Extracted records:
<<<<
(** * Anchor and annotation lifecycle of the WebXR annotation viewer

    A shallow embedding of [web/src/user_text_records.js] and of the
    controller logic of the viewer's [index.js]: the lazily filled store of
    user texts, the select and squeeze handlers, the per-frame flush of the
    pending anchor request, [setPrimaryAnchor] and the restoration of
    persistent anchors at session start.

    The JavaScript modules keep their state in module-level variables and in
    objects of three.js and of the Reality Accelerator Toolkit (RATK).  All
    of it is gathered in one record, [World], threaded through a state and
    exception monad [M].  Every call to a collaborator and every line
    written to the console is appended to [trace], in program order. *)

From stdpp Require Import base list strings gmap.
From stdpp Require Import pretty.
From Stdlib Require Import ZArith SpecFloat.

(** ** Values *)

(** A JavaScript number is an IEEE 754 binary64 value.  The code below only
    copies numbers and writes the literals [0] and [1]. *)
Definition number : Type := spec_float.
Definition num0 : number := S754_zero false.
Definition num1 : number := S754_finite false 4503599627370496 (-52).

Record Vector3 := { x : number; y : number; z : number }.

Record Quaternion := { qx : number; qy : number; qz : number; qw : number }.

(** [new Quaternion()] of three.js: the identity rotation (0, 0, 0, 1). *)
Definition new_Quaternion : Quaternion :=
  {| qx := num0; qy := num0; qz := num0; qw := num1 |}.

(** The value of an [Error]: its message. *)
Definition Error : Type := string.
>>>>
<<<<
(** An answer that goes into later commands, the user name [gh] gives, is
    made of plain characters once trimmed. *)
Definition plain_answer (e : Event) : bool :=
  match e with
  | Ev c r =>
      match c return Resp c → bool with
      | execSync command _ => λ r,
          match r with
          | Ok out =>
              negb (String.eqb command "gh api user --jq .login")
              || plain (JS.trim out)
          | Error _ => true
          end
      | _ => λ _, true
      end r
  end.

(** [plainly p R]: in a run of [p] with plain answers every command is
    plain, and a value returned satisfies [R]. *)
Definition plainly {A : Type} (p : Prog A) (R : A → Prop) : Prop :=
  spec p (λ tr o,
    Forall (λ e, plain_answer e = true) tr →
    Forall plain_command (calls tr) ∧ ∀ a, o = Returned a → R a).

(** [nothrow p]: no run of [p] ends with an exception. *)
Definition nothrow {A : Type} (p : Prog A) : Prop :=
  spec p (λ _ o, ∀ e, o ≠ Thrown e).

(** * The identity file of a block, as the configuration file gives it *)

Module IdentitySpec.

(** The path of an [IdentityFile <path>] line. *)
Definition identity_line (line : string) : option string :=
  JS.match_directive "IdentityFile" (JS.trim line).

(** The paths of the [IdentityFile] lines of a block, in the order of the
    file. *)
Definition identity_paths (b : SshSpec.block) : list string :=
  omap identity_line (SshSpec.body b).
>>>>
<<<<
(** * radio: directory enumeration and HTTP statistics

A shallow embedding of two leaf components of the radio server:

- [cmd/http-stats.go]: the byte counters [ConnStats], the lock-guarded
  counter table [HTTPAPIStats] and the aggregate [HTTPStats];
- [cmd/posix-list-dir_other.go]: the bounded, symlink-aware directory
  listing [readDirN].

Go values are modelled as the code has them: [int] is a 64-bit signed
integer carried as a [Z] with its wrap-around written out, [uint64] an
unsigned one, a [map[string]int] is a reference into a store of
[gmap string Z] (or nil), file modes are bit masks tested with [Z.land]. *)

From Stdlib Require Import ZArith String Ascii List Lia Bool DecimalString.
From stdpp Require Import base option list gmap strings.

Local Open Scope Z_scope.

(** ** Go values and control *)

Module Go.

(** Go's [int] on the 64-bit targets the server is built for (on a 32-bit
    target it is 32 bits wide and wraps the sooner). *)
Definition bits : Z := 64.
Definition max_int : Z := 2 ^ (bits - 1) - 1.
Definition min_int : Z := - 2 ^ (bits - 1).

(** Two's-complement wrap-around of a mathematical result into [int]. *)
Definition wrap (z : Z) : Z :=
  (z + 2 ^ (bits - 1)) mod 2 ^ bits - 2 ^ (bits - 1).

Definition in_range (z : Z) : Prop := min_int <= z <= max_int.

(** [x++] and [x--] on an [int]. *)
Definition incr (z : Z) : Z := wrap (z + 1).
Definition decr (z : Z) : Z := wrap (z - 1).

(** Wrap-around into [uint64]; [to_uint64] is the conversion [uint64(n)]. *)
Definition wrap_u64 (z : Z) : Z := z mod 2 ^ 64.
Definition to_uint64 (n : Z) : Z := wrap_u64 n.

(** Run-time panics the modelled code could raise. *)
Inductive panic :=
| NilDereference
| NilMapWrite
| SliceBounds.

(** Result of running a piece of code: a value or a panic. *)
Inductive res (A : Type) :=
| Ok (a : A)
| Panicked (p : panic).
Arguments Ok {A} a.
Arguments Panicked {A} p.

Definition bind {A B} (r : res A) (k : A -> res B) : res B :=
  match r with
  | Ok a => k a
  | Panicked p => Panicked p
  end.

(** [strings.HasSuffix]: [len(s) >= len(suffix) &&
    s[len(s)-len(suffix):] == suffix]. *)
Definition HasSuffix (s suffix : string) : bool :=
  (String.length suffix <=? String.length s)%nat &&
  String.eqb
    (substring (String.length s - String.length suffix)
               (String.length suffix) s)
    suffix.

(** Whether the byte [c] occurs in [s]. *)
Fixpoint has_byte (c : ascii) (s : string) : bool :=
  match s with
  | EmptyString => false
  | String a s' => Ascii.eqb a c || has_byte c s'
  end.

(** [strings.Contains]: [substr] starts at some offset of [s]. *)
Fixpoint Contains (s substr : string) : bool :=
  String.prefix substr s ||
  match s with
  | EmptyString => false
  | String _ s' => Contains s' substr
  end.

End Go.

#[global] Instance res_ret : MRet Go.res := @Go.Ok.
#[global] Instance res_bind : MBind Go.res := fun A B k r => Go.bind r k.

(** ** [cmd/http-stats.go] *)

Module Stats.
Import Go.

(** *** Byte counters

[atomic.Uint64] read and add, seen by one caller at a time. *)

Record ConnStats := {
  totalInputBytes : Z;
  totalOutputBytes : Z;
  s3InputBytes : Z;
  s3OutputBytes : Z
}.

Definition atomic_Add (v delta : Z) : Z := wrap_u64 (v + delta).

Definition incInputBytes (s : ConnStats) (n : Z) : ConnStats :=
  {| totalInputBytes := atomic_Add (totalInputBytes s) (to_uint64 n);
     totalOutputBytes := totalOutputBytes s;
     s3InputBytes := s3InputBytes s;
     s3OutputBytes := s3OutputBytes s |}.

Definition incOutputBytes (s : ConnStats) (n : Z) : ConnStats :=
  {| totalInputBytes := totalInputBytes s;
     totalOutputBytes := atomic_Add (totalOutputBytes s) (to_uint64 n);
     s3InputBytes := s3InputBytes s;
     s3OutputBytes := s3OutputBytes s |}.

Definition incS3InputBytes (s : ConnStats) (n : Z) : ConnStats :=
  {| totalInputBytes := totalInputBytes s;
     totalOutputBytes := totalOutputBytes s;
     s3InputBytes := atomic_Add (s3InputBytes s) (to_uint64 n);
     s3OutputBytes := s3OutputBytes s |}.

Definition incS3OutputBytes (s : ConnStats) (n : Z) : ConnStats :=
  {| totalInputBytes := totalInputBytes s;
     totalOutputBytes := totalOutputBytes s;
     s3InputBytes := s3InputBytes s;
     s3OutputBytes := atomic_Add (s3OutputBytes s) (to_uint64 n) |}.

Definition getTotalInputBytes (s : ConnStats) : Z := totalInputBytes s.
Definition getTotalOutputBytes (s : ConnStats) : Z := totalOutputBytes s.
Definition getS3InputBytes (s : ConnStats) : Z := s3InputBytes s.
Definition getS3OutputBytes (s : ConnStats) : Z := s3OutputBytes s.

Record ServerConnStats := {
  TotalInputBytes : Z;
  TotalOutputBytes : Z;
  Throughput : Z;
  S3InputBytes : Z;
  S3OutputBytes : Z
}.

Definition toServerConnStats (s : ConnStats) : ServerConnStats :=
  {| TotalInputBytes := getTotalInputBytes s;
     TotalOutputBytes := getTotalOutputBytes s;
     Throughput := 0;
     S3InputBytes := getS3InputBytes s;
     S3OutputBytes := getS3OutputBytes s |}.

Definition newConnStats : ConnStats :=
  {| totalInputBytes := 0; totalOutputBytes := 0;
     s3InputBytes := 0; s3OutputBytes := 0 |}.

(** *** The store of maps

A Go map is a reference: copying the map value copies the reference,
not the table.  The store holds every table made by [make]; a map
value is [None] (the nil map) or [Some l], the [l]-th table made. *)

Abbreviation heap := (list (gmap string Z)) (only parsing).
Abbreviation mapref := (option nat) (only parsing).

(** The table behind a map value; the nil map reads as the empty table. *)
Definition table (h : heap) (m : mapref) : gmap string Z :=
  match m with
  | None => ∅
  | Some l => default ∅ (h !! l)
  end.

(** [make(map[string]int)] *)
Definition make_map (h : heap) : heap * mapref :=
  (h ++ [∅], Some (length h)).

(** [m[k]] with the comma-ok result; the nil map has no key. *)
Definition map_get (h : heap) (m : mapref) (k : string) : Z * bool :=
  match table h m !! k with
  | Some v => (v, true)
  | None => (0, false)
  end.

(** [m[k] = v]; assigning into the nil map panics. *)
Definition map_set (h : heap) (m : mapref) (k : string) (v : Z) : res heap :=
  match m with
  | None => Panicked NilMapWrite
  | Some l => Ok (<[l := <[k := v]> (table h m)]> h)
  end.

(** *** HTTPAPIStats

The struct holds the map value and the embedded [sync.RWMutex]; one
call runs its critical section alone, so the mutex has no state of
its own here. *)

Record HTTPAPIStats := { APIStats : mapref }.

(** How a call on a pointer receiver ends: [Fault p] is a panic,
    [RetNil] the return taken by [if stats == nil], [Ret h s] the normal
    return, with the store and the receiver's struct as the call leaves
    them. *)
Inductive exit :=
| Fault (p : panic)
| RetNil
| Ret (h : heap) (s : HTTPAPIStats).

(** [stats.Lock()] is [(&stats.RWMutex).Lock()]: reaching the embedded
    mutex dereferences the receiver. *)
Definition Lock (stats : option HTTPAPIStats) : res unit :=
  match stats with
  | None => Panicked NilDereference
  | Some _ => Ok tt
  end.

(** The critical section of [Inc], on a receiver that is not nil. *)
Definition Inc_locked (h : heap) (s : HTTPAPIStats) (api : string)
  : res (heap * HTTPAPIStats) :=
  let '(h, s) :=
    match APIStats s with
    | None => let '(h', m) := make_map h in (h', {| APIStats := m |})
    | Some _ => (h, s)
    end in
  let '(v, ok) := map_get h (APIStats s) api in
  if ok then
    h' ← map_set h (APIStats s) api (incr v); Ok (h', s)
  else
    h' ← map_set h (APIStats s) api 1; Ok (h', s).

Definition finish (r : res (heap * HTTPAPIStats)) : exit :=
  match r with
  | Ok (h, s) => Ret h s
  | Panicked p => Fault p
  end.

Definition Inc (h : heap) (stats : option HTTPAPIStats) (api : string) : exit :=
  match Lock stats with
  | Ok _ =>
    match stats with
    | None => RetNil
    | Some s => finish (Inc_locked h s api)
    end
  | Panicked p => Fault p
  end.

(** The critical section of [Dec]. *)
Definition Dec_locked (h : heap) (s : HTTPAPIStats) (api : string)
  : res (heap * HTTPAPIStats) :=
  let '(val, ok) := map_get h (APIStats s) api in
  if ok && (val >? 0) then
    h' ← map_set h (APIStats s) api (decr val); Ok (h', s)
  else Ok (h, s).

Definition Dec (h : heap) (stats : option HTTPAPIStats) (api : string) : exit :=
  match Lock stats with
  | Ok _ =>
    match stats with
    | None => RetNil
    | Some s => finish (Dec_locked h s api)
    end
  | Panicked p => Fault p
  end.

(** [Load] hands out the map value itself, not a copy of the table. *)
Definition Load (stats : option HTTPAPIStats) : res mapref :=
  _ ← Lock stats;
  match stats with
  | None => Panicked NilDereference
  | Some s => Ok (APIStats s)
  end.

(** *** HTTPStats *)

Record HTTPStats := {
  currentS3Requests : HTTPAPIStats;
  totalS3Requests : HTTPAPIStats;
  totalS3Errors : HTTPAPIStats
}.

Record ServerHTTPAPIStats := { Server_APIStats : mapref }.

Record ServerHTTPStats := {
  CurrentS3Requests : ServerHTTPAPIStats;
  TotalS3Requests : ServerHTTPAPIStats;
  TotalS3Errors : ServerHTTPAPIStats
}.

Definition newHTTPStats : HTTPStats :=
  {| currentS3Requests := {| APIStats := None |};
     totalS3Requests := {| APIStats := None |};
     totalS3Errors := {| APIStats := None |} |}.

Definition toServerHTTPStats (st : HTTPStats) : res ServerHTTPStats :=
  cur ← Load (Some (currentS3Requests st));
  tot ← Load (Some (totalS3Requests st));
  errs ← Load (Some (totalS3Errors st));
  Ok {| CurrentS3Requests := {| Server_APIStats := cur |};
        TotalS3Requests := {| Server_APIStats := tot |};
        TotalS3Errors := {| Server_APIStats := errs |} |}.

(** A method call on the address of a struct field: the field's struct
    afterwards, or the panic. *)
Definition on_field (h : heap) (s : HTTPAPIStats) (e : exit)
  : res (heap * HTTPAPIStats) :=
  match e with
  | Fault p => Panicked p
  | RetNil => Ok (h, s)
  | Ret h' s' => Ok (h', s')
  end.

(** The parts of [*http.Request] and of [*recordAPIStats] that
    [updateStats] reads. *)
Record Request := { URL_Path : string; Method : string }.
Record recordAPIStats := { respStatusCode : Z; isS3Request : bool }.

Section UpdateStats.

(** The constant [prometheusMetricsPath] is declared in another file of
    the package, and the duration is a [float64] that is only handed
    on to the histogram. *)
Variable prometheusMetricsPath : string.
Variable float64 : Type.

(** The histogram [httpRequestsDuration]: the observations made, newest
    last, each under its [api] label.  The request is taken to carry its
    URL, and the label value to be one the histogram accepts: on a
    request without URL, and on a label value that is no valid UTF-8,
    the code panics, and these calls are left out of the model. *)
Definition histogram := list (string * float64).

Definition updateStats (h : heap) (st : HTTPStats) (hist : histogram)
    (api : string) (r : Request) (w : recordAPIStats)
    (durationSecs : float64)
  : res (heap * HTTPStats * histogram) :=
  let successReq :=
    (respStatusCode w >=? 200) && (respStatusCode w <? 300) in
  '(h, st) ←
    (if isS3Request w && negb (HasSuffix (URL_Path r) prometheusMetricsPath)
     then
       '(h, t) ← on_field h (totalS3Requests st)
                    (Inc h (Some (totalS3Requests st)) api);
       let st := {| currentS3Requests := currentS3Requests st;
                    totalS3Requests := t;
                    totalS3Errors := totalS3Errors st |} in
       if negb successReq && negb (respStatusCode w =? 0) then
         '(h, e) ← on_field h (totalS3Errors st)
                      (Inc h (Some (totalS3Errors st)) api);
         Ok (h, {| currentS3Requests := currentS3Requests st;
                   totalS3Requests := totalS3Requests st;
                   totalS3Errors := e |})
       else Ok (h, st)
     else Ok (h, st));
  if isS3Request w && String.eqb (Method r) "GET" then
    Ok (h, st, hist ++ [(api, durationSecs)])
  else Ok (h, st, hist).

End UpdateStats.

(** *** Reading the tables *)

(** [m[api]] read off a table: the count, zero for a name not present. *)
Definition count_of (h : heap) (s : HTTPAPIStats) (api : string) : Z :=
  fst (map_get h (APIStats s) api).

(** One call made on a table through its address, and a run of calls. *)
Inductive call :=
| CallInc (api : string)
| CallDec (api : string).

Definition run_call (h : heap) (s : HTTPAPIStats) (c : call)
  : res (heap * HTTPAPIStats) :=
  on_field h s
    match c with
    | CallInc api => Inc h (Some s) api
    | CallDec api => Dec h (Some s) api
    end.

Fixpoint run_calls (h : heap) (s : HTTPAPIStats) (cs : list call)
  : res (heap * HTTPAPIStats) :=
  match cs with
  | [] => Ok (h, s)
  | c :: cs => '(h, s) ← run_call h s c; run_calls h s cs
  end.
>>>>
* REQUIREMENT *
From the records above, copy each line in which the string "Import" occurs.

* REPLY TO THE EXERCISE *
From stdpp Require Import base list strings gmap.
From stdpp Require Import pretty.
From Stdlib Require Import ZArith SpecFloat.
From Stdlib Require Import ZArith String Ascii List Lia Bool DecimalString.
From stdpp Require Import base option list gmap strings.
Import Go.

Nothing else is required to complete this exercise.